Seratonin reuptake inhibitors (SSRIs) have been around for over two decades, and controversy surrounding them is as abundant as it’s ever been.
For example, there have been concerns that the use of SSRIs by women before and during pregnancy may account for why diagnoses of autism spectrum disorder has been on the rise, especially since this increase more or less coincides with the advent of the modern antidepressant.
The current issue of The New England Journal of Medicine is publishing the results of a Danish study that set out to determine whether or not these concerns are valid. For the study, the researchers examined data from 626,875 births in Denmark from 1996-2005 gathering patient data on women among the group who used SSRIs before and during pregnancy.
Among these half a million+ births, the researchers discovered 3,892 diagnoses of autism spectrum disorder among the children of these women. Of those cases, 52 of the women used anti-depressants before and during their pregnancy — the researchers concluded that there was no significant association between autism and the use of SSRIs.
Despite the results of this current study, antidepressants in general have been under attack for several years, some two decades after Prozac was introduced into the market in 1987.

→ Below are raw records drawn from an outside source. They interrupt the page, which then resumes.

Definition ancestorsIndex (fuel : nat) (excluded starting : Commit) : outcome walk_error (gset ObjectID) :=
  if bool_decide (oid_String (Hash excluded) = oid_String (Hash starting)) then Err errIsReachable
  else
    let '(r, (_, startingHistory)) := forEachCommit (fun _ => bfs_Next GetCommit) (add_unless excluded) fuel
                                        (NewCommitIterBSF starting ∅ ∅) ∅ in
    _ ← r; mret startingHistory.

Definition append_commit : callback (list Commit) := fun c res => (None, res ++ [c]).

(** The error of the second walk is dropped. *)
Definition MergeBase (fuel : nat) (c other : Commit) : outcome walk_error (list Commit) :=
  let sorted := sortByCommitDateDesc [c; other] in
  newer ← index sorted 0;
  older ← index sorted 1;
  match ancestorsIndex fuel older newer with
  | Err errIsReachable => mret [older]
  | Err e => Err e
  | Panic => Panic
  | NoFuel => NoFuel
  | Ok newerHistory =>
      let inNewerHistory := isInIndexCommitFilter newerHistory in
      let '(_, (_, res)) := forEachCommit (fun _ => filter_Next GetCommit fuel inNewerHistory inNewerHistory) append_commit fuel
                              (NewFilterCommitIter older) [] in
      Independents fuel res
  end.

Definition is_hash (c : Commit) : callback bool := fun comm found =>
  if bool_decide (Hash comm = Hash c) then (Some WalkStop, true) else (None, found).

(** The answer and the error come together. *)
Definition IsAncestor (fuel : nat) (c other : Commit) : bool * outcome walk_error unit :=
  let '(r, (_, found)) := forEachCommit (fun _ => pre_Next GetCommit) (is_hash c) fuel (NewCommitPreorderIter other ∅ ∅) false in
  (found, r).
End merge_base.

Example criss_cross_bases :
  match MergeBase (get_of criss_cross) insertion_sort 10 (ex_commit 4 [2; 3] 40) (ex_commit 5 [3; 2] 50) with
  | Ok l => Hash <$> l = map ex_id [3; 2]
  | _ => False
  end.
Proof. vm_compute. reflexivity. Qed.

(** When a commit of the older history is missing, the walk that stops there
    is taken for a complete one. *)
Definition missing_parent : list Commit :=
  [ex_commit 1 [] 10; ex_commit 3 [9; 1] 20; ex_commit 4 [1] 30].

Example missing_commit_is_ignored :
  MergeBase (get_of missing_parent) insertion_sort 10 (ex_commit 4 [1] 30) (ex_commit 3 [9; 1] 20) = Ok [].
Proof. vm_compute. reflexivity. Qed.

(** ** Correctness *)

Section correct.
Context (GetCommit : ObjectID -> outcome commit_error Commit) (H : gset ObjectID) (Hclosed : closed GetCommit H).
Context (Slice : (Commit -> Commit -> bool) -> list Commit -> list Commit) (Slice_perm : forall less l, Slice less l ≡ₚ l).

Abbreviation anc := (ancestor GetCommit).
Abbreviation stored := (stored GetCommit H).

Lemma anc_trans a b c : anc a b -> anc b c -> anc a c.
Proof.
  intros Hab Hbc. induction Hbc as [h _|p x y Hp IH Hy Hn]; [done|]. eapply path_snoc; [by apply IH|done|done].
Qed.

Lemma anc_refl a : anc a a.
Proof. constructor. set_solver. Qed.

(** A listing of all the commits reached from [c]. *)
Lemma listing_anc l c : listing GetCommit H l (path GetCommit ParentHashes ∅ (Hash c)) -> forall h, h ∈ Hash <$> l <-> anc (Hash c) h.
Proof. intros [_ _ Hl]. exact Hl. Qed.

(** [IsAncestor] answers whether the commit can be reached from the other
    one, and never fails in a complete history. *)
Theorem IsAncestor_correct fuel c other :
  stored other -> (size H < fuel)%nat ->
  exists b, IsAncestor GetCommit fuel c other = (b, Ok tt) /\ (b = true <-> anc (Hash other) (Hash c)).
Proof.
  intros Ho Hf. destruct (walk_lists (Heap := list Commit) GetCommit H Hclosed (X := bool) Preorder other ∅ ∅ Ho) as (l & Hl & Hw).
  specialize (Hw (is_hash c) fuel false Hf). cbn [walk] in Hw. unfold IsAncestor.
  destruct (forEachCommit _ _ _ _ _) as [r [w found]]. cbn [kind_succ kind_avoid] in Hl. rewrite union_empty_l_L in Hl.
  pose proof (listing_anc l other Hl) as Hanc.
  assert (fold_cb (is_hash c) l false = (Ok tt, bool_decide (Hash c ∈ Hash <$> l))) as Hfold.
  { clear. induction l as [|a l IH]; [by rewrite bool_decide_eq_false_2 by apply not_elem_of_nil|]. cbn [fold_cb]. unfold is_hash at 1.
    destruct (bool_decide_reflect (Hash a = Hash c)) as [Heq|Hne].
    - rewrite bool_decide_eq_true_2; [done|]. rewrite fmap_cons, Heq. by left.
    - rewrite IH. f_equal. apply bool_decide_ext. rewrite fmap_cons, elem_of_cons. naive_solver. }
  rewrite Hfold in Hw. injection Hw as -> ->. eexists. split; [reflexivity|]. rewrite bool_decide_eq_true. apply Hanc.
Qed.

(** ** Independent commits *)

(** No commit is an ancestor of its ancestors: hashes cannot form a cycle. *)
Definition acyclic : Prop := forall a b, anc a b -> anc b a -> a = b.

(** The commits that none of the others can reach. *)
Definition maximal (P : ObjectID -> Prop) (h : ObjectID) : Prop := P h /\ forall h', P h' -> anc h' h -> h' = h.

Abbreviation hashes l := (Hash <$> l).

Lemma remove_hash cs d h : h ∈ hashes (remove cs d) <-> h ∈ hashes cs /\ h <> Hash d.
Proof.
  unfold remove. rewrite !list_elem_of_fmap. split.
  - intros (c & -> & [Hne Hc]%list_elem_of_filter). split; [by exists c|done].
  - intros [(c & -> & Hc) Hne]. exists c. split; [done|]. by apply list_elem_of_filter.
Qed.

Lemma drop_reached_spec a os cs0 os0 :
  drop_reached a os (cs0, os0)
    = if bool_decide (Hash a ∈ hashes os) then (remove cs0 a, remove os0 a) else (cs0, os0).
Proof.
  unfold drop_reached. revert cs0 os0. induction os as [|o os IH]; intros cs0 os0; cbn [foldl].
  { by rewrite bool_decide_eq_false_2 by apply not_elem_of_nil. }
  rewrite fmap_cons. destruct (bool_decide_reflect (Hash a = Hash o)) as [Heq|Hne].
  - rewrite IH. rewrite (bool_decide_eq_true_2 (Hash a ∈ Hash o :: hashes os)) by (rewrite Heq; by left).
    assert (forall l, remove l o = remove l a) as Hr by (intros l; unfold remove; by rewrite Heq).
    rewrite !Hr. destruct (bool_decide _); [|done].
    assert (forall l, remove (remove l a) a = remove l a) as Hrr; [|by rewrite !Hrr].
    intros l. unfold remove at 1. apply filter_all. apply Forall_forall. by intros x [Hx _]%list_elem_of_filter.
  - rewrite IH. rewrite (bool_decide_ext (Hash a ∈ Hash o :: hashes os) (Hash a ∈ hashes os)); [done|].
    rewrite elem_of_cons. naive_solver.
Qed.

Section from.
Context (from : Commit).

(** What is kept of the candidates once the commits [L] are visited. *)
Definition kept (L : list ObjectID) (c : Commit) : Prop := Hash c = Hash from \/ Hash c ∉ L.

#[export] Instance kept_dec L c : Decision (kept L c).
Proof. unfold kept. apply _. Defined.

Lemma kept_filter h L (cs : list Commit) : filter (kept L) (filter (kept [h]) cs) = filter (kept (h :: L)) cs.
Proof.
  rewrite list_filter_filter. apply list_filter_iff. intros c. unfold kept. rewrite !not_elem_of_cons. pose proof (not_elem_of_nil (Hash c)). tauto.
Qed.

Lemma drop_kept a cs :
  drop_reached a (remove cs from) (cs, remove cs from)
    = (filter (kept [Hash a]) cs, remove (filter (kept [Hash a]) cs) from).
Proof.
  rewrite drop_reached_spec. destruct (bool_decide_reflect (Hash a ∈ hashes (remove cs from))) as [Hin|Hout].
  - apply remove_hash in Hin as [_ Hne].
    assert (remove cs a = filter (kept [Hash a]) cs) as Hr.
    { apply list_filter_iff. intros c. unfold kept. rewrite list_elem_of_singleton.
      split; [by right|]. intros [Heq|]; [rewrite Heq; congruence|done]. }
    f_equal; [done|]. unfold remove in *. rewrite <-Hr, !list_filter_filter. apply list_filter_iff. intros c. tauto.
  - assert (filter (kept [Hash a]) cs = cs) as ->; [|done]. apply filter_all, Forall_forall. intros c Hc. unfold kept.
    rewrite list_elem_of_singleton. destruct (decide (Hash c = Hash a)) as [Heq|]; [left|by right].
    destruct (decide (Hash c = Hash from)) as [|Hne]; [done|]. destruct Hout. apply remove_hash. rewrite <-Heq. split; [|done].
    apply list_elem_of_fmap. by exists c.
Qed.

Lemma kept_self L (cs : list Commit) : from ∈ cs -> from ∈ filter (kept L) cs.
Proof. intros Hc. apply list_elem_of_filter. split; [by left|done]. Qed.

Lemma alone cs : from ∈ cs -> len cs = 1 -> cs = [from].
Proof.
  intros Hc Hl. destruct cs as [|c [|c' cs]]; [done| |rewrite !len_cons in Hl; pose proof (len_nonneg cs); lia].
  by apply list_elem_of_singleton in Hc as ->.
Qed.

(** A walk leaves the candidates it has not reached, or ends early with the
    commit it starts from as the only one. *)
Lemma fold_visit l cs sn :
  from ∈ cs ->
  let '(r, x) := fold_cb visit_ancestor l {| candidates := cs; others := remove cs from; seen := sn |} in
  r = Ok tt /\ (candidates x = [from] /\ (exists L, candidates x = filter (kept L) cs /\ L ⊆ hashes l)
              \/ candidates x = filter (kept (hashes l)) cs /\ seen x = list_to_set (hashes l) ∪ sn).
Proof.
  revert cs sn. induction l as [|a l IH]; intros cs sn Hf; cbn [fold_cb].
  - split; [done|]. right. cbn. rewrite union_empty_l_L. split; [|done]. rewrite filter_all; [done|].
    apply Forall_forall. intros c _. right. apply not_elem_of_nil.
  - unfold visit_ancestor at 1. cbn [others candidates seen]. rewrite drop_kept.
    destruct (Z.eqb_spec (len (filter (kept [Hash a]) cs)) 1) as [H1|H1].
    + split; [done|]. left. cbn [candidates]. split; [by apply alone; [apply kept_self|]|].
      exists [Hash a]. split; [done|]. intros q. rewrite fmap_cons. set_solver.
    + specialize (IH (filter (kept [Hash a]) cs) ({[ Hash a ]} ∪ sn) (kept_self _ _ Hf)).
      destruct (fold_cb visit_ancestor l _) as [r x]. destruct IH as [-> IH]. split; [done|].
      destruct IH as [(Hx & L & HxL & HL)|(Hx & Hs)]; [left|right].
      * split; [done|]. exists (Hash a :: L). split; [by rewrite HxL, kept_filter|]. rewrite fmap_cons. set_solver.
      * rewrite fmap_cons, Hx, kept_filter. split; [done|]. rewrite Hs. cbn. set_solver.
Qed.
End from.

(** *** One walk *)

Definition in_set (S : gset ObjectID) : Commit -> bool := fun c => bool_decide (Hash c ∈ S).

Lemma popNew_new visited queue c queue' : popNewFromQueue visited queue = Some (c, queue') -> Hash c ∉ visited.
Proof.
  induction queue as [|x queue IH]; [done|]. cbn. destruct (decide (Hash x ∈ visited)); [done|]. by intros [= <- _].
Qed.

(** Only commits that are not visited yet are asked about. *)
Lemma filter_visit_ext lim lim' w :
  (forall c, Hash c ∉ f_visited w -> lim c = lim' c) -> filter_visit GetCommit lim w = filter_visit GetCommit lim' w.
Proof.
  intros Heq. unfold filter_visit. destruct (popNewFromQueue (f_visited w) (f_queue w)) as [[c queue]|] eqn:Hpop; [|done].
  by rewrite (Heq c) by (by apply popNew_new in Hpop).
Qed.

While its efficacy in major depressive disorder has been pretty well established, some studies suggest that SSRIs are not effective in those who suffer from minor depression.

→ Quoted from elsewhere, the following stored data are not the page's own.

Lemma diffNodesSameName_spec :
  progress ret (i :: w1) (j :: w2) (diffNodesSameName Sort hashEqual fuel (item_path i) (item_path j) ret d).
Proof.
  destruct reads_heads as (Hri & Hrj & Hh). destruct names_split as [Hp Hn].
  destruct (inv_head1 _ _ _ Hinv) as (_ & Hni & Hki), (inv_head2 _ _ _ Hinv) as (_ & Hnj & Hkj).
  destruct (addRecursive_spec Sort fuel NewDelete i ret) as (F & Hdel & HF); [done|by apply Hfuel|].
  unfold diffNodesSameName. rewrite compare_heads. cbn [mbind outcome_bind sameHash bothAreFiles fileAndDir bothAreDirs].
  destruct (hashEqual (root i.2) (root j.2)) eqn:Heq.
  { pose proof (next_both []) as Hnb. rewrite app_nil_r in Hnb. apply Hnb. inversion Hh as [? ? Hsame _]; subst. destruct i as [p t], j as [q u].
    apply (same_reference (size t)); [done|by apply Hsame|done..]. }
  destruct (noder_IsDir (root i.2)) eqn:Hi, (noder_IsDir (root j.2)) eqn:Hj; cbn [negb andb].
  - unfold diffDirs. rewrite compare_heads. cbn [mbind outcome_bind fromIsEmptyDir toIsEmptyDir]. rewrite Hi, Hj. cbn [andb].
    destruct (Z.eqb_spec (len (kids i.2)) 0) as [H0|H0]; [|destruct (Z.eqb_spec (len (kids j.2)) 0) as [H0'|H0']].
    + destruct (addRecursive_spec Sort fuel NewInsert j ret) as (G & Hins & HG); [done|by apply Hfuel|].
      unfold AddRecursiveInsert. rewrite Hins. cbn [mbind outcome_bind]. apply next_both.
      rewrite (empty_files i), reference_disjoint by (done || apply disjoint_nil_l). cbn. by rewrite HG.
    + unfold AddRecursiveDelete. rewrite Hdel. cbn [mbind outcome_bind]. apply next_both.
      rewrite (empty_files j), reference_disjoint by (done || apply disjoint_nil_r). cbn. by rewrite app_nil_r, HF.
    + by apply step_both.
  - apply delete_insert; [done..|]. apply file_dir_disjoint. by rewrite Hi, Hj.
  - apply delete_insert; [done..|]. apply file_dir_disjoint. by rewrite Hi, Hj.
  - apply (next_both [NewModify (item_path i) (item_path j)]). rewrite !item_files_eq, Hi, Hj.
    rewrite reference_single by exact Hnames. unfold same_hash, item_path. by rewrite !last_snoc, Heq.
Qed.
End heads.
Lemma turn_progress fuel d w1 w2 ret :
  at_work d w1 w2 -> inv w1 w2 -> (work_size w1 + work_size w2 <= fuel)%nat -> (w1 <> [] \/ w2 <> []) ->
  progress ret w1 w2 (diff_turn Sort hashEqual fuel (remaining_of d) ret d).
Proof.
  intros Hd Hinv Hf Hne. destruct Hd as [Hsf Hst Hcf Hct] eqn:Hd'. clear Hd'. unfold remaining_of. rewrite Hcf, Hct.
  destruct w1 as [|i w1], w2 as [|j w2]; cbn [head fmap option_fmap option_map]; [by destruct Hne| | |].
  - destruct (inv_head2 _ _ _ Hinv) as (_ & _ & Hk). cbn [diff_turn]. rewrite Skip_item, Hk. cbn [negb].
    apply insert_to; [done..|by intros i Hi%elem_of_nil|]. rewrite work_size_cons in Hf. cbn in Hf. lia.
  - destruct (inv_head1 _ _ _ Hinv) as (_ & _ & Hk). cbn [diff_turn]. rewrite Skip_item, Hk. cbn [negb].
    apply delete_from; [done..|by intros j Hj%elem_of_nil|]. rewrite work_size_cons in Hf. cbn in Hf. lia.
  - destruct (inv_head1 _ _ _ Hinv) as (_ & _ & Hki), (inv_head2 _ _ _ Hinv) as (_ & _ & Hkj).
    cbn [diff_turn]. rewrite !Skip_item, Hki, Hkj. rewrite !work_size_cons in Hf. unfold diffNodes.
    destruct (Compare_before (item_path i) (item_path j)) as (Hlt & Hgt & Heq). destruct Hinv as [H1 H2 H3 H4 H5] eqn:Hinv'. clear Hinv'.
    destruct (H5 i j ltac:(by left) ltac:(by left)) as [Hb|[Hb|[Hn _]]].
    + rewrite (Hlt Hb). apply delete_from; [done..| |lia].
      intros k [->|Hk]%elem_of_cons; [done|]. eapply before_trans; [done|by eapply sorted_head].
    + rewrite (Hgt Hb). apply insert_to; [done..| |lia].
      intros k [->|Hk]%elem_of_cons; [done|]. eapply before_trans; [done|by eapply sorted_head].
    + rewrite (Heq Hn). apply diffNodesSameName_spec; [done..|lia].
Qed.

In spite of the negligible impact, the DSM-V suggests that patients suffering from bereavement should be prescribed antidepressants if their symptoms of sadness last longer than two weeks. Two WEEKS?! For being in MOURNING?!?
And Still MORE Controversy
A recent article in JAMA Psychiatry asserts that grief presents and runs a very different course than that of major depressive disorder. Grief is a natural part of life; major depressive disorder is not — it’s, well, a disorder, for cryin’ out loud!
Additionally, some studies have shown that 12-16 psychotherapy sessions help just as much, if not more, than taking SSRIs for a period of time.
Then, there was the 2009 study published in the Archives of General Psychiatry that SSRIs actually “work”, not by changing mood, but by changing personality.
The push by pharmaceutical companies to make us feel as though any angst or disconcerting thought that flits across our minds shouldn’t be tolerated is absurd at best; at worst, it’s a little scary. We’re not robots, after all — we’re human beings.